Collection of java command-line utilities used in the Pugh Lab (Center for Eukaryotic Gene Regulation @ Penn State) and as part of the Chip-exo Galaxy flavor. Written by Will Lai.
(after cloning this repo):
cd cegr-tools;
ant makealljars;
The makealljars
build target builds jar files for each of the tools described below, and outputs them into the build/dist
directory.
Converts BAM data to ScIdx, the Strand-specific coordinate count format, which is used by tools within the Chip-exo Galaxy flavor. ScIdx files are 1-based.
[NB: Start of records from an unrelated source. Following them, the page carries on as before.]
(* ===== verification/Stale.v ===== *)
(** * Stale: what the listener of the provider does not see

    Once the application has started, the listener registered with NetInfo
    is the one of the render in which [loading] became [false], for good
    ([Lifecycle.settled_steps]).  The [transactions] of its closure is the
    array that was loaded at the start.  [addTransaction] installs a new
    array and [markTransactionAsSynced] another one, so the array of the
    listener never holds a transaction that was added later and never learns
    that one of its entries was synced.  Two properties of the world are
    kept by every task from then on:

    - [stranded tx c]: the transaction [tx], added while the listener has
      the closure [c], is in the list of the screens and unsynced, and
      neither the array of [c] nor the remote ledger holds its identifier;
    - [backlog U c]: the unsynced entries of the array of [c] are [U], up to
      their order.

    Both are instances of [EngineFrame.Stable]; what remains to be shown at
    the level of the tasks is that the in-place sort of the dashboard keeps
    them. *)

From S2P Require Import Prelude Effects Types Ledger Storage Remote.
From S2P Require Import Engine EngineRules EngineOrder EngineInv EngineSpec.
From S2P Require Import EngineFrame SyncProps Views Lifecycle.

Section stale.
Context {R : Type} `{!RemoteLedger R}.
Implicit Types (w : World R) (c : Closure) (tx : Transaction).
Implicit Types (a : App (R:=R)).

(** ** Reading an array after the updates of the core *)

Lemma array_installed ref l w :
  (ref < length (heap w))%nat → array ref (installed l w) = array ref w.
Proof.
  intros Href. unfold installed.
  change (array ref (set_heap (heap w ++ [l]) w) = array ref w).
  rewrite array_alloc. case_decide; [lia|done].
Qed.

Lemma array_merged_into ref c server w :
  array ref (merged_into c server w)
  = if decide (ref = transactions c ∧ transactions c < length (heap w))%nat
    then merge (array (transactions c) w) server else array ref w.
Proof. apply array_write. Qed.

(** ** A transaction the listener does not know *)

Record stranded tx c w : Prop := mkStranded {
  str_heap : (transactions c < length (heap w))%nat;
  str_array : id tx ∉ ids (array (transactions c) w);
  str_remote : ∀ t s, s ∈ queryAfter t (remote w) → id s ≠ id tx;
  str_ledger : tx ∈ ledger w;
  str_only : ∀ x, x ∈ ledger w → id x = id tx → x = tx;
  str_used : used (env w) (id tx);
}.

(** The array of the listener is not the one the screens see. *)
Lemma stranded_apart tx c w :
  stranded tx c w → hook_transactions w ≠ transactions c.
Proof.
  intros [_ Ha _ Hl _ _] Heq. apply Ha, elem_of_ids. exists tx.
  split; [|done]. unfold ledger in Hl. by rewrite Heq in Hl.
Qed.

Lemma stranded_framed tx c : framed (stranded tx c).
Proof.
  intros w w' Hc [H1 H2 H3 H4 H5 H6].
  pose proof (same_core_array (transactions c) w w' Hc) as Ha.
  pose proof (same_core_ledger w w' Hc) as Hl.
  pose proof (same_core_used w w' (id tx) Hc H6).
  injection Hc as Hh _ _ Hr _ _.
  split; rewrite <- ?Ha, <- ?Hl, <- ?Hh, <- ?Hr; done.
Qed.

(** A new array for the hook, whose entries with the identifier of [tx] are
    [tx] itself. *)
Lemma stranded_installed tx c l w :
  stranded tx c w → tx ∈ l → (∀ x, x ∈ l → id x = id tx → x = tx) →
  stranded tx c (installed l w).
Proof.
  intros [H1 H2 H3 H4 H5 H6] Hin Honly.
  split; rewrite ?array_installed, ?ledger_installed; try done.
  simpl. rewrite length_app. lia.
Qed.

Lemma stranded_marked tx c x w :
  id x ≠ id tx → stranded tx c w →
  stranded tx c (installed (mark_synced (id x) (ledger w)) w).
Proof.
  intros Hx Hw. apply stranded_installed; [done|..].
  - apply mark_synced_other; [done|apply Hw].
  - intros y Hy Hid. apply mark_synced_other in Hy; [|congruence].
    by apply (str_only _ _ _ Hw).
Qed.

Lemma stranded_pushed tx c x w :
  id x ≠ id tx → stranded tx c w →
  stranded tx c (installed (updatedTransactions (ledger w) x) w).
Proof.
  intros Hx Hw. unfold updatedTransactions, js_push.
  apply stranded_installed; [done|..].
  - apply elem_of_app. left. apply Hw.
  - intros y [Hy|Hy%list_elem_of_singleton]%elem_of_app Hid;
      [by apply (str_only _ _ _ Hw)|by subst].
Qed.

Lemma stranded_upload tx c x w :
  id x ≠ id tx → stranded tx c w →
  stranded tx c (set_remote (upload x (remote w)) w).
Proof.
  intros Hx [H1 H2 H3 H4 H5 H6]. split; try done. simpl.
  intros t s [Hs| ->]%queryAfter_upload_inv; [by apply (H3 t)|done].
Qed.

Lemma stranded_merged tx c t w :
  stranded tx c w → stranded tx c (merged_into c (queryAfter t (remote w)) w).
Proof.
  intros Hw. pose proof (stranded_apart _ _ _ Hw) as Hne.
  destruct Hw as [H1 H2 H3 H4 H5 H6].
  assert (ledger (merged_into c (queryAfter t (remote w)) w) = ledger w) as Hl.
  { rewrite ledger_merged_into. case_decide as E; [by destruct E|done]. }
  split; rewrite ?Hl; try done; [simpl; by rewrite length_insert|].
  rewrite array_merged_into, decide_True by done.
  intros (y & [Hy|(s & Hs & ->)]%elem_of_merge & Hid)%elem_of_ids.
  - apply H2, elem_of_ids. by exists y.
  - rewrite with_synced_id in Hid. by apply (H3 t s).
Qed.

#[global] Instance stable_stranded tx c :
  Stable (stranded tx c) (λ x, id x ≠ id tx) c.
Proof.
  split.
  - apply stranded_framed.
  - intros w [H1 H2 H3 H4 H5 H6]. split; try done.
    intros n Hn. apply H6. simpl in Hn. lia.
  - intros n w Hw. apply (str_used _ _ _ Hw). done.
  - intros x w. apply stranded_upload.
  - intros x w. apply stranded_marked.
  - intros x w. apply stranded_pushed.
  - intros t w. apply stranded_merged.
  - intros x w Hw [Hx _]%elem_of_getUnsyncedTransactions Hid.
    apply (str_array _ _ _ Hw), elem_of_ids. by exists x.
Qed.

(** The sort of the dashboard permutes the array the screens see. *)
Lemma stranded_HomeScreen tx c w :
  stranded tx c w → stranded tx c (exec (HomeScreen (render w)) w).
Proof.
  intros Hw. pose proof (stranded_apart _ _ _ Hw) as Hne.
  destruct Hw as [H1 H2 H3 H4 H5 H6]. rewrite exec_HomeScreen.
  assert (∀ x, x ∈ ledger (set_heap (<[hook_transactions w :=
            sort_by_date (ledger w)]> (heap w)) w) → x ∈ ledger w) as Hl.
  { intros x. unfold ledger at 1. cbn [hook_transactions set_heap].
    rewrite array_write. case_decide; [|done]. by rewrite sort_by_date_perm. }
  split; cbn [render transactions]; try done.
  - simpl. by rewrite length_insert.
  - rewrite array_write, decide_False; [done|]. by intros [? _].
  - unfold ledger. cbn [hook_transactions set_heap]. rewrite array_write.
    case_decide as E; [by rewrite sort_by_date_perm|].
    unfold ledger, array in H4.
    destruct (heap w !! hook_transactions w) eqn:Hh; [|by apply elem_of_nil in H4].
    destruct E. split; [done|]. by eapply lookup_lt_Some.
  - intros x Hx. by apply H5, Hl.
Qed.

(** ** What the listener uploads *)

Record backlog (U : list Transaction) c w : Prop := mkBacklog {
  bl_heap : (transactions c < length (heap w))%nat;
  bl_unsynced : getUnsyncedTransactions (array (transactions c) w) ≡ₚ U;
}.

#[global] Instance stable_backlog U c :
  Stable (backlog U c) (λ _, True) c.
Proof.
  split; try done.
  - intros w w' Hc [H1 H2]. split; rewrite <- ?(same_core_array _ w w'); try done.
    by injection Hc as <- _ _ _ _ _.
  - by intros w [H1 H2].
  - by intros x w _ [H1 H2].
  - intros x w _ [H1 H2]. split; rewrite ?array_installed; try done.
    simpl. rewrite length_app. lia.
  - intros x w _ [H1 H2]. split; rewrite ?array_installed; try done.
    simpl. rewrite length_app. lia.
  - intros t w [H1 H2]. split; [simpl; by rewrite length_insert|].
    by rewrite array_merged_into, decide_True, getUnsyncedTransactions_merge.
Qed.

Lemma backlog_HomeScreen U c w :
  backlog U c w → backlog U c (exec (HomeScreen (render w)) w).
Proof.
  intros [H1 H2]. rewrite exec_HomeScreen. split; [simpl; by rewrite length_insert|].
  rewrite array_write. case_decide; [|done].
  unfold getUnsyncedTransactions. rewrite sort_by_date_perm.
  destruct H as [<- _]. exact H2.
Qed.

(** ** Along a run *)

Section along.
Context (I : World R → Prop) (ok : Transaction → Prop) (c : Closure).
Context `{!Stable I ok c}.
Context (I_home : ∀ w, I w → I (exec (HomeScreen (render w)) w)).

Lemma settled_step_keeps a t a' :
  settled c a → I (world a) → step a t a' → I (world a').
Proof.
  intros Hs Hw. destruct 1 as [a Hdue|a c' b Hc'|a n|a]; simpl.
  - destruct Hs as (_ & _ & Hd & Hl). destruct Hdue. by rewrite Hd, Hl.
  - destruct Hs as (Hc & _). rewrite Hc in Hc'. injection Hc' as <-.
    by apply (stable_onNetInfo I ok c).
  - by apply (stable_addTransaction I ok c).
  - by apply I_home.
Qed.

Lemma settled_steps_keep a ts a' :
  app_ok a → settled c a → I (world a) → steps a ts a' → I (world a').
Proof.
  intros Ha Hs Hw. induction 1 as [a|a t a1 ts a2 H1 H2 IH]; [done|].
  apply IH; [by eapply app_ok_step|by eapply settled_step|].
  by eapply settled_step_keeps.
Qed.
End along.

(** A transaction added while the device is offline is stranded. *)
Lemma stranded_added c c' n w :
  inv w → (transactions c < length (heap w))%nat →
  answer (writes (env w)) = true → answer (net (env w)) = false →
  stranded (created n w) c (exec (addTransaction c' n) w).
Proof.
  intros Hw Hc Hwr Hnet. rewrite exec_addTransaction. unfold added. cbv zeta.
  rewrite Hwr. set (tx := created n w).
  set (w1 := saved (updatedTransactions (array (transactions c') w) tx) (drawn w)).
  assert (stranded tx c (installed (updatedTransactions (ledger w) tx) w1)) as Hs.
  { pose proof (known_next_fresh _ _ (inv_array _ (transactions c) Hw)) as H1.
    pose proof (known_next_fresh _ _ (inv_ledger _ Hw)) as H2.
    split; rewrite ?array_installed, ?ledger_installed;
      unfold w1, saved; rewrite ?Hwr; simpl; try done.
    - rewrite length_app. lia.
    - intros t s Hs Hid. apply (inv_remote _ Hw t s Hs (uuid_next (env w))); [lia|].
      by rewrite Hid.
    - apply elem_of_app. right. by left.
    - intros x [Hx|Hx%list_elem_of_singleton]%elem_of_app Hid; [|done].
      destruct H2. apply elem_of_ids. by exists x.
    - apply (used_draw w); [done|]. env_le_solve. }
  revert Hs. unfold guarded, synced_one. destruct (isSyncing c'); [done|].
  cbn [env set_hook_isSyncing installed set_hook_transactions set_heap].
  replace (answer (net (env w1))) with false
    by (unfold w1, saved; simpl; by rewrite Hnet).
  by apply stranded_framed.
Qed.

(** ** The properties *)

(** C3: a transaction that is added while the device is offline is never
    uploaded by the running application.  Whatever happens after the
    submission (changes of connectivity, further submissions, renders of
    the dashboard, any answers of the environment), the transaction stays
    in the list of the screens, unsynced, the remote ledger does not hold
    it, and the array from which the listener picks what to upload does not
    hold it either. *)
Theorem offline_add_never_uploaded c n a ts a' :
  app_ok a → settled c a →
  answer (writes (env (world a))) = true → answer (net (env (world a))) = false →
  steps a (Submit n :: ts) a' →
  created n (world a) ∈ ledger (world a')
  ∧ synced (created n (world a)) = false
  ∧ (∀ t s, s ∈ queryAfter t (remote (world a')) →
            id s ≠ id (created n (world a)))
  ∧ listener a' = Some c
  ∧ id (created n (world a)) ∉ ids (array (transactions c) (world a')).
Proof.
  intros Ha Hs Hwr Hnet Hsteps. inversion Hsteps as [|? ? a1 ? ? H1 H2]; subst.
  pose proof (app_ok_step _ _ _ Ha H1) as Ha1.
  destruct (settled_step _ _ _ _ Ha Hs H1) as [Hs1 _].
  destruct (settled_steps c _ _ _ Ha1 Hs1 H2) as [(Hl & _) _].
  inversion H1; subst.
  assert (stranded (created n (world a)) c (world a')) as [? ? ? ? ? ?].
  { refine (settled_steps_keep _ _ c (stranded_HomeScreen _ c) _ _ _ Ha1 Hs1 _ H2).
    apply stranded_added; [apply Ha|apply (ok_listener a Ha), Hs|done..]. }
  by split_and!.
Qed.

(** C22: what the listener uploads never changes.  The unsynced entries of
    the array of its closure are, up to their order, those of the moment
    the listener was registered: an upload that succeeded does not remove
    its entry from them, and an entry added later never joins them. *)
Theorem listener_backlog_fixed c a ts a' :
  app_ok a → settled c a → steps a ts a' →
  getUnsyncedTransactions (array (transactions c) (world a'))
  ≡ₚ getUnsyncedTransactions (array (transactions c) (world a)).
Proof.
  intros Ha Hs Hsteps.
  refine (bl_unsynced _ _ _ (settled_steps_keep _ _ c
            (backlog_HomeScreen _ c) _ _ _ Ha Hs _ Hsteps)).
  split; [apply (ok_listener a Ha), Hs|done].
Qed.
End stale.

(** ** On a device *)

Lemma offline_add_never_uploaded_witness :
  created coffee (world device)
  ∈ ledger (world (after [Submit coffee; NetInfoEvent true; ShowHome;
                          NetInfoEvent true] device)).
Proof.
  refine (proj1 (offline_add_never_uploaded _ coffee device _ _
            (proj1 device_ok) (proj2 device_ok) eq_refl eq_refl
            (steps_after _ _ _))).
  vm_compute. by eexists.
Defined.

Lemma listener_backlog_fixed_witness :
  getUnsyncedTransactions
    (array 1 (world (after [NetInfoEvent true; Submit coffee] device)))
  ≡ₚ getUnsyncedTransactions (array 1 (world device)).
Proof.
  refine (listener_backlog_fixed (mkClosure 1 false false) device _ _
            (proj1 device_ok) (proj2 device_ok) (steps_after _ _ _)).
  vm_compute. by eexists.
Defined.


(** A restart is what uploads a stranded transaction: the list is
    loaded from the store, the new listener has the array that holds the
    transaction, and the next change of connectivity uploads it. *)
Example restart_uploads_stranded :
  let a1 := after [Submit coffee; NetInfoEvent true] device in
  let w1 := world a1 in
  let a2 := after [NetInfoEvent true] (started (storage w1) (remote w1) (env w1)) in
  ("u0" ∈ ids (ledger w1)) ∧ ("u0" ∉ ids (queryAfter 0 (remote w1)))
  ∧ ("u0" ∈ ids (queryAfter 0 (remote (world a2))))
  ∧ getUnsyncedTransactions (ledger (world a2)) = [].
Proof.
  cbv zeta. split_and!; [| | |by vm_compute];
    apply (bool_decide_unpack _); by vm_compute.
Qed.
The format consists of 5 columns: the chromosome, the position of the genomic coordinate, the number of tags on the forward strand, the number of tags on the reverse strand and the number of total tags on the position.
With pair-end reads, only the 5' end of READ1 will be used to create the ScIdx data file. Tools that use this format include GeneTrack and MultiGPS.
Produces a graphical representation of FASTA data with each nucleotide represented by a selected color.
Creates a histogram of inferred fragment size lengths from mapped paired-end sequencing data.
Creates a composite histogram of mapped sequencing tag 5' ends around a set of genomic coordinate points.
Creates a cross-plot from paired end sequencing data.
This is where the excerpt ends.